* **WORK TO COMPLETE**:
When "completed" occurs in a line of the material, copy that line.
━━━━━━━━━━━━━━━━━━━━
(* ===== verification/FastWait.v ===== *)
(** * The completions that a thread waits for (third_party/Mayfly-main/include/DSM.h, rpc_fast_wait)

    A thread has one completion queue, for the messages that arrive and for its own
    writes.  [rpc_fast_wait] polls up to 16 completions at once, keeps them, and
    gives them out one per call: for a message its address, for a write its
    [wr_id].  The service threads of the server call it until they have a message
    (petps_server.cc, PollingThread).

    The theorem: for every order of arrivals, completed writes and calls, the calls
    give the completions in the order in which they happened, each message with
    the bytes that were sent. *)

From stdpp Require Import base numbers list gmap.
From Stdlib Require Import ZArith Lia.
From S2P Require Import Prelude PetKV PetKVSpec Ps RawMsg Rdma MsgConn.

Module FastWait.

(** [ibv_wc]: a received message, or a write with its status and [wr_id]. *)
Inductive completion := Recv (byte_len : Z) | Done (ok : bool) (wr_id : Z).

Definition kPollBatchSize : nat := 16.

(** The connection and the memory of the thread, the completion queue, and the
    thread-local [wc], with [wc_size] its length, and [wc_cur]. *)
Record waiter := Build_waiter {
  conn_w : MsgConn.conn;
  memory_w : gmap Z Z;
  cq_w : list completion;
  wc : list completion;
  wc_cur : nat
}.

(** The branch with a completion in [wc]: [inl] is the address of a message, [inr]
    the [wr_id] of a write; the status is not looked at. *)
Definition take_wc (w : waiter) : outcome (waiter * (Z + Z)) :=
  match wc w !! wc_cur w with
  | Some (Recv _) =>
      '(c, m) ← MsgConn.getMessage (conn_w w);
      Ret ({| conn_w := c; memory_w := memory_w w; cq_w := cq_w w; wc := wc w; wc_cur := S (wc_cur w) |}, inl m)
  | Some (Done _ wr_id) =>
      Ret ({| conn_w := conn_w w; memory_w := memory_w w; cq_w := cq_w w; wc := wc w; wc_cur := S (wc_cur w) |}, inr wr_id)
  | None => Err Undefined
  end.

(** Without completions the thread polls for ever. *)
Definition rpc_fast_wait (w : waiter) : outcome (waiter * (Z + Z)) :=
  if (length (wc w) <=? wc_cur w)%nat then
    match cq_w w with
    | [] => Err Diverges
    | _ => take_wc {| conn_w := conn_w w; memory_w := memory_w w; cq_w := drop kPollBatchSize (cq_w w);
                      wc := take kPollBatchSize (cq_w w); wc_cur := 0 |}
    end
  else take_wc w.

(** The loop of PollingThread: the address of the next message, and the [wr_id]s
    seen before it; [fuel] bounds the number of calls. *)
Fixpoint next_message (fuel : nat) (w : waiter) : outcome (waiter * list Z * Z) :=
  match fuel with
  | O => Err Diverges
  | S fuel' =>
      '(w, x) ← rpc_fast_wait w;
      match x with
      | inl m => Ret (w, [], m)
      | inr wr_id => '(w, ids, m) ← next_message fuel' w; Ret (w, wr_id :: ids, m)
      end
  end.

(** ** The queue with the adapter *)

Inductive event := Arrive (grh payload : list Z) | Complete (ok : bool) (wr_id : Z) | Wait.

(** The completions that the thread has not yet seen. *)
Definition pending (w : waiter) : list completion := drop (wc_cur w) (wc w) ++ cq_w w.

Definition push (w : waiter) (x : completion) : waiter :=
  {| conn_w := conn_w w; memory_w := memory_w w; cq_w := cq_w w ++ [x]; wc := wc w; wc_cur := wc_cur w |}.

(** A datagram without a posted buffer is lost. *)
Definition arrive (w : waiter) (grh payload : list Z) : waiter :=
  match MsgConn.posted (conn_w w) with
  | [] => w
  | a :: rest =>
      push {| conn_w := MsgConn.with_posted (conn_w w) rest; memory_w := write_bytes (memory_w w) a (grh ++ payload);
              cq_w := cq_w w; wc := wc w; wc_cur := wc_cur w |} (Recv (Z.of_nat (length payload)))
  end.

(** What is observed of a call: the bytes of the message, or the [wr_id]. *)
Definition observe (w : waiter) (x : completion) (res : Z + Z) : list Z + Z :=
  match res, x with
  | inl m, Recv n => inl (read_bytes (memory_w w) m n)
  | inl m, Done _ _ => inl []
  | inr id, _ => inr id
  end.

Definition step (w : waiter) (e : event) : outcome (waiter * option (list Z + Z)) :=
  match e with
  | Arrive grh payload => Ret (arrive w grh payload, None)
  | Complete ok wr_id => Ret (push w (Done ok wr_id), None)
  | Wait =>
      match pending w with
      | [] => Ret (w, None)
      | x :: _ => '(w', res) ← rpc_fast_wait w; Ret (w', Some (observe w x res))
      end
  end.

Fixpoint run (w : waiter) (es : list event) : outcome (waiter * list (list Z + Z)) :=
  match es with
  | [] => Ret (w, [])
  | e :: es' => '(w, o) ← step w e; '(w, out) ← run w es'; Ret (w, option_list o ++ out)
  end.

Definition start (c : MsgConn.conn) (mem : gmap Z Z) : waiter :=
  {| conn_w := c; memory_w := mem; cq_w := []; wc := []; wc_cur := 0 |}.
End FastWait.

(** ** The abstract queue of messages and completed writes *)

Module CompletionQueue.
Definition item : Type := list Z + bool * Z.

Record state := Build_state { taken : Z; queue : list item }.

Definition message_of (x : item) : option (list Z) := match x with inl p => Some p | inr _ => None end.
Definition seen (x : item) : list Z + Z := match x with inl p => inl p | inr (_, id) => inr id end.

Definition room (sub : Z) (q : state) : Z :=
  4 * sub + sub * (taken q / sub) - taken q - Z.of_nat (length (omap message_of (queue q))).

Definition step (sub : Z) (q : state) (e : FastWait.event) : state * option (list Z + Z) :=
  match e with
  | FastWait.Arrive _ payload =>
      (if 0 <? room sub q then {| taken := taken q; queue := queue q ++ [inl payload] |} else q, None)
  | FastWait.Complete ok wr_id => ({| taken := taken q; queue := queue q ++ [inr (ok, wr_id)] |}, None)
  | FastWait.Wait =>
      match queue q with
      | [] => (q, None)
      | x :: queue' =>
          ({| taken := match x with inl _ => taken q + 1 | inr _ => taken q end; queue := queue' |}, Some (seen x))
      end
  end.

Fixpoint run (sub : Z) (q : state) (es : list FastWait.event) : state * list (list Z + Z) :=
  match es with
  | [] => (q, [])
  | e :: es' => let '(q, o) := step sub q e in let '(q, out) := run sub q es' in (q, option_list o ++ out)
  end.
End CompletionQueue.

Import CompletionQueue FastWait.

Section Refinement.
Context (pool sub : Z) (Hsub : 0 < sub) (HN : 4 * sub < 2 ^ 16).

Definition shape (x : item) : completion :=
  match x with inl p => Recv (Z.of_nat (length p)) | inr (ok, id) => Done ok id end.

(** The message ring inside of a waiter. *)
Definition ring_of (w : waiter) (q : list item) : MsgConn.ring :=
  {| MsgConn.conn_ := conn_w w; MsgConn.memory_ := memory_w w;
     MsgConn.cq := (fun p => Z.of_nat (length p)) <$> omap message_of q |}.

Record waiter_inv (w : waiter) (q : state) : Prop := {
  wi_pending : pending w = shape <$> queue q;
  wi_ring : ring_inv pool sub (taken q) (ring_of w (queue q)) (omap message_of (queue q))
}.

Lemma pending_push w x : pending (push w x) = pending w ++ [x].
Proof. unfold pending, push. cbn. by rewrite app_assoc. Qed.

(** A call gives the oldest of the pending completions. *)
Lemma fast_wait_head w x rest :
  pending w = x :: rest ->
  exists w0, rpc_fast_wait w = take_wc w0 /\ conn_w w0 = conn_w w /\ memory_w w0 = memory_w w /\
    wc w0 !! wc_cur w0 = Some x /\ drop (S (wc_cur w0)) (wc w0) ++ cq_w w0 = rest.
Proof.
  intros Hp. unfold rpc_fast_wait, pending in *. destruct (Nat.leb_spec (length (wc w)) (wc_cur w)) as [H|H].
  - rewrite drop_ge in Hp by done. cbn [app] in Hp. rewrite Hp. eexists. split; [done|]. cbn.
    split_and!; [done|done|done|]. by rewrite drop_0, take_drop.
  - destruct (lookup_lt_is_Some_2 (wc w) (wc_cur w) H) as [y Hy]. rewrite (drop_S _ _ _ Hy) in Hp. cbn [app] in Hp.
    injection Hp as -> <-. by exists w.
Qed.

Lemma omap_snoc (q : list item) x : omap message_of (q ++ [x]) = omap message_of q ++ option_list (message_of x).
Proof. rewrite omap_app. cbn. by destruct (message_of x). Qed.

Lemma step_arrive w q grh payload :
  waiter_inv w q -> length grh = 40%nat -> Z.of_nat (length payload) <= 4056 ->
  waiter_inv (arrive w grh payload) (CompletionQueue.step sub q (Arrive grh payload)).1.
Proof.
  intros [Hp HI] Hg Hl. cbn [CompletionQueue.step fst]. set (k := length (omap message_of (queue q))) in *.
  assert (Hroom : room sub q = posted_total sub (taken q) - (taken q + Z.of_nat k)).
  { unfold room, posted_total. fold k. lia. }
  rewrite Hroom. unfold arrive. pose proof (ri_posted _ _ _ _ _ HI) as Hpo. cbn [ring_of MsgConn.conn_] in Hpo. fold k in Hpo.
  destruct (Z.ltb_spec 0 (posted_total sub (taken q) - (taken q + Z.of_nat k))) as [H|H].
  - pose proof (arrive_inv pool sub Hsub (taken q) _ _ grh payload HI Hg Hl H) as HI'. unfold MsgConn.arrive in HI'.
    cbn [ring_of MsgConn.conn_] in HI'. rewrite seqZ_cons in Hpo by done. cbn [fmap list_fmap] in Hpo.
    rewrite Hpo in HI' |- *. constructor; cbn [taken queue].
    + rewrite pending_push, fmap_app. by f_equal.
    + rewrite omap_snoc. cbn [message_of option_list]. unfold ring_of. rewrite omap_snoc. cbn [message_of option_list].
      rewrite fmap_app. exact HI'.
  - rewrite Hpo, seqZ_nil by lia. by constructor.
Qed.

Lemma step_complete w q ok id :
  waiter_inv w q -> waiter_inv (push w (Done ok id)) (CompletionQueue.step sub q (Complete ok id)).1.
Proof.
  intros [Hp HI]. constructor; cbn [CompletionQueue.step fst taken queue].
  - rewrite pending_push, fmap_app. by f_equal.
  - unfold ring_of. rewrite omap_snoc. cbn [message_of option_list]. by rewrite app_nil_r.
Qed.

Lemma step_wait w q x rest :
  waiter_inv w q -> queue q = x :: rest ->
  exists w' res, rpc_fast_wait w = Ret (w', res) /\ observe w (shape x) res = seen x /\
    waiter_inv w' (CompletionQueue.step sub q Wait).1.
Proof.
  intros [Hp HI] Hq. cbn [CompletionQueue.step]. rewrite Hq in *. cbn [fmap list_fmap] in Hp.
  destruct (fast_wait_head w _ _ Hp) as (w0 & Hw & Hc & Hm & Hx & Hrest). rewrite Hw. unfold take_wc. rewrite Hx.
  destruct x as [p|[ok id]]; cbn [shape].
  - cbn [omap list_omap message_of] in HI. destruct (take_inv pool sub Hsub (taken q) _ p _ HI) as (r' & HT & Hmem & HI').
    pose proof (ri_msg _ _ _ _ _ HI 0%nat p eq_refl) as Hrd. rewrite Z.add_0_r in Hrd. cbn [ring_of MsgConn.memory_] in Hrd.
    unfold MsgConn.take_message in HT. cbn [ring_of MsgConn.cq omap list_omap message_of fmap list_fmap MsgConn.conn_] in HT.
    destruct (MsgConn.getMessage (conn_w w)) as [[c m]|e] eqn:Hg; cbn [mbind outcome_bind] in HT; [|done].
    injection HT as HT Hm' _. rewrite Hc, Hg. cbn [mbind outcome_bind]. eexists _, _. split; [done|].
    rewrite Hm' at 1. cbn [observe seen]. split; [by rewrite Hrd|]. constructor; cbn [taken queue fst].
    + exact Hrest.
    + rewrite <- HT in HI'. cbn [ring_of MsgConn.memory_] in HI'. unfold ring_of. cbn [conn_w memory_w]. by rewrite Hm.
  - eexists _, _. split; [done|]. split; [done|]. constructor; cbn [taken queue fst]; [exact Hrest|].
    cbn [omap list_omap message_of] in HI. unfold ring_of in *. cbn [conn_w memory_w]. rewrite Hc, Hm. exact HI.
Qed.

Definition event_ok (e : event) : Prop :=
  match e with Arrive grh payload => length grh = 40%nat /\ Z.of_nat (length payload) <= 4056 | _ => True end.

Lemma step_refines w q e :
  waiter_inv w q -> event_ok e ->
  exists w', step w e = Ret (w', (CompletionQueue.step sub q e).2) /\ waiter_inv w' (CompletionQueue.step sub q e).1.
Proof.
  intros HI He. destruct e as [grh payload|ok id|].
  - destruct He as [Hg Hl]. eexists. split; [done|]. by apply step_arrive.
  - eexists. split; [done|]. by apply step_complete.
  - pose proof (wi_pending _ _ HI) as Hp. cbn [step]. rewrite Hp. destruct (queue q) as [|x rest] eqn:Hq.
    + cbn [fmap list_fmap CompletionQueue.step]. rewrite Hq. by exists w.
    + destruct (step_wait w q x rest HI Hq) as (w' & res & Hw & Ho & HI'). cbn [fmap list_fmap]. rewrite Hw. cbn [mbind outcome_bind].
      rewrite Ho. exists w'. split; [|done]. cbn [CompletionQueue.step]. by rewrite Hq.
Qed.

Lemma run_refines es w q :
  waiter_inv w q -> Forall event_ok es -> exists w', run w es = Ret (w', (CompletionQueue.run sub q es).2).
Proof.
  intros HI HF. revert w q HI. induction HF as [|e es He _ IH]; intros w q HI; [by eexists|].
  destruct (step_refines w q e HI He) as (w1 & H1 & HI1). cbn [run CompletionQueue.run].
  destruct (CompletionQueue.step sub q e) as [q1 o]. destruct (IH w1 q1 HI1) as [w2 H2].
  destruct (CompletionQueue.run sub q1 es) as [q2 out]. exists w2. rewrite H1. cbn [mbind outcome_bind snd] in *. by rewrite H2.
Qed.

Lemma start_waiter c mem : MsgConn.make pool (4 * sub) = Ret c ->
  waiter_inv (start (MsgConn.initRecv c) mem) {| taken := 0; queue := [] |}.
Proof. intros Hm. constructor; [done|]. by apply (initRecv_inv pool sub Hsub HN pool c mem eq_refl). Qed.

Lemma take_wc_memory w w' res : take_wc w = Ret (w', res) -> memory_w w' = memory_w w.
Proof.
  unfold take_wc. destruct (wc w !! wc_cur w) as [[n|ok id]|]; [|by intros [= <- _]|done].
  destruct (MsgConn.getMessage (conn_w w)) as [[c m]|]; [|done]. by intros [= <- _].
Qed.

Lemma fast_wait_memory w w' res : rpc_fast_wait w = Ret (w', res) -> memory_w w' = memory_w w.
Proof.
  unfold rpc_fast_wait. destruct (_ <=? _)%nat; [|apply take_wc_memory]. destruct (cq_w w); [done|]. intros H.
  by apply take_wc_memory in H.
Qed.

(** The loop of a service thread stops at the first message, and has seen the
    writes in front of it. *)
Lemma next_message_run q w writes p rest fuel :
  waiter_inv w q -> queue q = (inr <$> writes) ++ inl p :: rest -> (length writes < fuel)%nat ->
  exists w' m, next_message fuel w = Ret (w', snd <$> writes, m) /\
    read_bytes (memory_w w') m (Z.of_nat (length p)) = p /\ waiter_inv w' {| taken := taken q + 1; queue := rest |}.
Proof.
  revert q w fuel. induction writes as [|[ok id] writes IH]; intros q w fuel HI Hq Hf; (destruct fuel as [|fuel]; [cbn in Hf; lia|]);
    cbn [fmap list_fmap app] in Hq; destruct (step_wait w q _ _ HI Hq) as (w' & res & Hw & Ho & HI'); cbn [next_message]; rewrite Hw;
    cbn [mbind outcome_bind]; cbn [CompletionQueue.step] in HI'; rewrite Hq in HI'; cbn [fst] in HI'.
  - destruct res as [m|id]; [|done]. exists w', m. split; [done|]. split; [|done]. cbn in Ho.
    rewrite (fast_wait_memory w w' _ Hw). congruence.
  - cbn [shape observe] in Ho. destruct res as [m|id']; [done|]. cbn in Ho. injection Ho as ->.
    destruct (IH _ w' fuel HI' eq_refl) as (w2 & m & H2 & Hr & HI2); [cbn in Hf; lia|]. exists w2, m. rewrite H2. cbn. by split.
Qed.
End Refinement.


(** ** Witness *)

Definition fast_wait_events : list event :=
  [Arrive grh0 [1; 2]; Complete true 3; Arrive grh0 [4]; Wait; Complete false 5; Wait; Wait; Wait; Wait].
━━━━━━━━━━━━━━━━━━━━
* **ANSWER SPACE**:
    The theorem: for every order of arrivals, completed writes and calls, the calls
(** ** The abstract queue of messages and completed writes *)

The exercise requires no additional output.